You may associate flamenco predominantly with dancing, but it is a complex folk music tradition that today incorporates poetry, song (cante), guitar playing (toque), dance (baile), poly-rhythmic hand clapping (palmas) and finger snapping (pitos) as well as audience participation (such as the familiar chant Olé). Although begun in Southern Spain, it has been shaped by musicians and performers in the Caribbean, Latin America and Europe.
As a way to celebrate cultural diversity, local artist, Mercy Saez (aka MercyFlamenca) shares her love of dance and honors her Spanish heritage by performing flamenco to local nonprofits. This week, she shared her passion with PS students.
Flamenco dancing is very, very passionate and at one time, was shunned by the Spanish elites. Dancers were ostracized Gypsy (Roma) populations that lived in seedy urban areas. The artform was seen as a lifestyle that exploited people’s poverty, social, political, and economic inequality. It wasn’t until the early-twentieth century at the World’s Fair that the performers became more popular. Flamenco today has undergone renewed artistic and academic respect, demonstrating its complex relationship to Spanish national identity.
Research has shown that flamenco was created through the fusion of the Jewish, Arab and Romani (in Spanish referred to as Gitanos) cultures in Southern Spain, in the regions of Andalusia and Murcia, as early as the 15th century. This is when the Romani people arrived in the Iberian Peninsula, after a certain diaspora in which they traveled across different lands including most likely India, Iran and Egypt (similar to some Indian temple dances, hands and fingers draw symbols in the air).
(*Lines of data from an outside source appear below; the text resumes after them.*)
(* ===== verification/InputProps.v ===== *)
(** * The properties of the input parser *)
From Stdlib Require Import Ascii String.
From S2P Require Import Prelude.
From S2P Require Import CString.
From S2P Require Import Utf8.
From S2P Require Import CellCodec.
From S2P Require Import Locale.
From S2P Require Import Hyperlinks.
From S2P Require Import Grid.
From S2P Require Import Colour.
From S2P Require Import Reflow.
From S2P Require Import Screen.
From S2P Require Import ScreenInfo.
From S2P Require Import ScreenWrite.
From S2P Require Import GridSafe.
From S2P Require Import ScreenSafe.
From S2P Require Import ScreenWriteSafe.
From S2P Require Import InputTable.
From S2P Require Import Input.
From S2P Require Import InputOsc.
From S2P Require Import InputParse.
From S2P Require Import InputSafe.
From S2P Require Import InputParseSafe.
From S2P Require Import InputMachine.

(** ** A terminal to try the properties on *)

Definition small_env : input_env :=
  IEnv (Env true false true false 0 0 (fun _ _ _ => true)) true true true true 0 1048576 0 true true
    0 2 1 8 16 THEME_DARK "3.6" (fun _ => 7) (fun _ => 0) None (fun _ => None).

(** Ten columns and four lines, the cursor in a corner. *)
Definition small_screen : screen :=
  Screen (grid_create 10 4 100) None 0 0 0 0 grid_default_cell 0 0 3 [8] (Z.lor MODE_CURSOR MODE_WRAP)
    None no_info.

Definition small_term : term :=
  @input_init plain_codec small_env (Ctx small_screen grid_default_cell [] false) colour_palette_init 0
    (snd (hyperlinks_init (Links ∅ [] 0 1))).

Lemma small_screen_safe : screen_safe 100 small_screen.
Proof.
  assert (Hl : Forall line_safe (linedata (s_grid small_screen))) by (vm_compute; repeat constructor; done).
  assert (Hg : grid_safe 100 (s_grid small_screen)) by (split; [exact Hl|..]; done).
  split; [exact Hg|..]; try (cbn; done); try (cbn; lia). split; [done|cbn; lia].
Qed.

Lemma small_ok : @input_ok plain_codec ascii_locale 100 small_env small_term.
Proof.
  pose proof small_screen_safe as Hs. split.
  - split; [by split|done|done|cbn; lia|done|done|by eexists|done|done].
  - split; cbn; try done; try lia.
Qed.

Section Props.
Context `{CellCodec} `{Locale}.

(** ** Every byte *)

(** C6. Whatever bytes a program writes, input_parse_buffer returns: no
    transition is missing (fatalx), a character is never read past its end, no
    NULL pointer is used and no access leaves the palette, the buffers or the
    list of 24 parameters. The terminal stays in order: the cursor on the
    screen, the lines of the grid consistent, the collected text within the
    line, the buffers of the parser within their sizes. *)
Theorem input_parse_buffer_ok B env buf t : input_ok B env t ->
  Forall (fun ch => 0 <= ch < 256) buf ->
  exists t', input_parse_buffer env buf t = Some t' /\ input_ok B env t' /\
    (length (q_interm (seq_of t')) <= 3)%nat /\ (length (q_param (seq_of t')) <= 63)%nat /\
    (length (params_of t') <= 24)%nat /\
    q_space (seq_of t') <= Z.max INPUT_BUF_START (ie_buffer_size env) /\
    0 <= s_cx (screen_of t') <= screen_size_x (screen_of t') /\
    0 <= s_cy (screen_of t') < screen_size_y (screen_of t').
Proof.
  intros Hok Hb.
  assert (Hr : exists t', input_parse_buffer env buf t = Some t' /\ input_ok B env t').
  { unfold input_parse_buffer. destruct buf as [|ch buf]; [by exists t|].
    assert (Hok' : input_ok B env (on_w new_item (emit Changed t))).
    { destruct Hok as [Hl Hq]. eapply ok_of; [|exact Hq]. eapply live_on_w; [apply live_emit, Hl|].
      intros Hc. by apply idle_safe, new_item_safe. }
    destruct (parse_from_ok B env (ch :: buf) None _ I Hok' Hb) as (t' & E & [Hl Hq] & _).
    unfold input_parse. rewrite E. cbn [mbind option_bind]. eexists. split; [done|].
    eapply ok_of; [|exact Hq]. eapply live_on_w; [exact Hl|]. intros Hc.
    apply idle_safe. by apply collect_end_ok. }
  destruct Hr as (t' & -> & Hok'). exists t'. split; [done|]. split; [done|].
  destruct Hok' as [Hl Hq]. destruct (lv_w _ _ _ _ Hl) as [Hs _ _]. destruct Hq.
  pose proof (lv_params _ _ _ _ Hl). pose proof (ss_cx _ _ Hs). pose proof (ss_cy _ _ Hs).
  unfold screen_of. split_and!; lia.
Qed.

(** ** One byte after the other *)

(** C29. Keeping the transition of the byte before makes no difference: a
    buffer is parsed as if every byte looked its transition up in the table of
    the state. It does not matter how the output of a program is cut into
    reads: parsing one part and then the other is parsing both. *)
Theorem input_parse_bytewise env a b t :
  input_parse env a t = foldl (parse_byte env) (Some t) a /\
  input_parse env (a ++ b) t = (t' ← input_parse env a t; input_parse env b t').
Proof. split; [apply parse_each|apply parse_app]. Qed.

(** ** The automaton of the tables *)

(** C30. The parser refines the automaton of its tables: whatever the handlers
    do, the state after some bytes is the one the automaton reaches from the
    state before. *)
Theorem input_parse_refines B env buf t : input_ok B env t ->
  Forall (fun ch => 0 <= ch < 256) buf ->
  exists t', input_parse env buf t = Some t' /\ input_ok B env t' /\
    i_state (t_in t') = foldl next_state (i_state (t_in t)) buf.
Proof. intros Hok Hb. by apply parse_from_ok. Qed.

(** From every state these bytes lead to the ground. *)
Definition grounds (buf : list Z) (st : input_state) : bool :=
  bool_decide (foldl next_state st buf = ground).

(** C31. The parser never stays in a sequence for good: ESC \ brings every state
    to the ground except the one after an ESC in a device control string, and
    twice brings that too; CAN and SUB end everything but the data of a device
    control string, BEL ends an OSC string. *)
Theorem input_terminators B env t : input_ok B env t ->
  let st := i_state (t_in t) in
  let ends buf := exists t', input_parse env buf t = Some t' /\ i_state (t_in t') = ground in
  ends [27; 92; 27; 92] /\ (st <> dcs_escape -> ends [27; 92]) /\
  (st <> dcs_handler -> st <> dcs_escape -> ends [24] /\ ends [26]) /\
  (st = osc_string -> ends [7]).
Proof.
  intros Hok st ends.
  assert (He : forall buf, Forall (fun ch => 0 <= ch < 256) buf -> grounds buf st = true -> ends buf).
  { intros buf Hb Hg. destruct (parse_from_ok B env buf None t I Hok Hb) as (t' & E & _ & Es).
    exists t'. split; [done|]. rewrite Es. by apply bool_decide_eq_true_1 in Hg. }
  clearbody ends. split_and!; intros; [|apply He|split; apply He|apply He];
    try apply He; try (repeat constructor; lia); clearbody st; destruct st; done.
Qed.

(** ** Sequences that are ignored *)

Lemma untouched_trans t0 t1 t2 : untouched t0 t1 -> t_w t2 = t_w t1 -> t_palette t2 = t_palette t1 ->
  t_hyperlinks t2 = t_hyperlinks t1 -> t_links t2 = t_links t1 -> t_out t2 = t_out t1 ->
  i_cell (t_in t2) = i_cell (t_in t1) -> i_saved (t_in t2) = i_saved (t_in t1) ->
  i_chars (t_in t2) = i_chars (t_in t1) -> i_requests (t_in t2) = i_requests (t_in t1) ->
  untouched t0 t2.
Proof. intros []. intros. split; congruence. Qed.

Lemma collect_end_twice B c : ctx_safe B c ->
  screen_write_collect_end (screen_write_collect_end c) = screen_write_collect_end c.
Proof.
  intros Hc. destruct (collect_end_ok B c Hc) as [[_ _ Ht] _].
  unfold screen_write_collect_end at 1. by rewrite Ht.
Qed.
Andalusia was under Arab rule at this time, but it was not long before the Jews, Arabs, and Romani people were all to be persecuted by the Catholic Church and the monarchy. They fled to the mountains and lived in harmony, creating a fusion of their music and dance traditions that became flamenco. In the 18th century, when attitudes toward Romani people relaxed, these populations returned from the mountains and flamenco music became celebrated by the Romantic writers of the 18th and 19th centuries. It was not until the 20th century and the support of Europeans outside of Spain that the culture of flamenco attained regard by Spanish artists and intellectuals (this mirrored the European support of African-American jazz and blues that helped it gain popularity in the U.S.). Later in the 20th century, flamenco was highly commercialized by the Franco regime as a tool for tourism and nationalism. Despite flamenco's complex relationship with Spain and the Spanish national identity, today artists, scholars and historical preservationists study the art form and promote its historical and artistic significance for Spain and Andalusia. In 2010, UNESCO recognized flamenco as “One of the Masterpieces of the Oral and Intangible Heritage of Humanity.”
In 2016 Saez founded UNDEBEL FLAMENCO HOUSTON. A high caliber Flamenco production company that aims to promote arts but also to educate and empower the community. She partners with business owners from restaurants, wine bars, coffee shops, nonprofits, clothing stores, etc. around the city to produce wonderful events to bring a big crowd. Although her focus is to produce shows locally she also produces shows internationally, working with artists from all over the world! It is her goal to empower the community presenting world class performances that will include local artists to celebrate greater cultural diversity.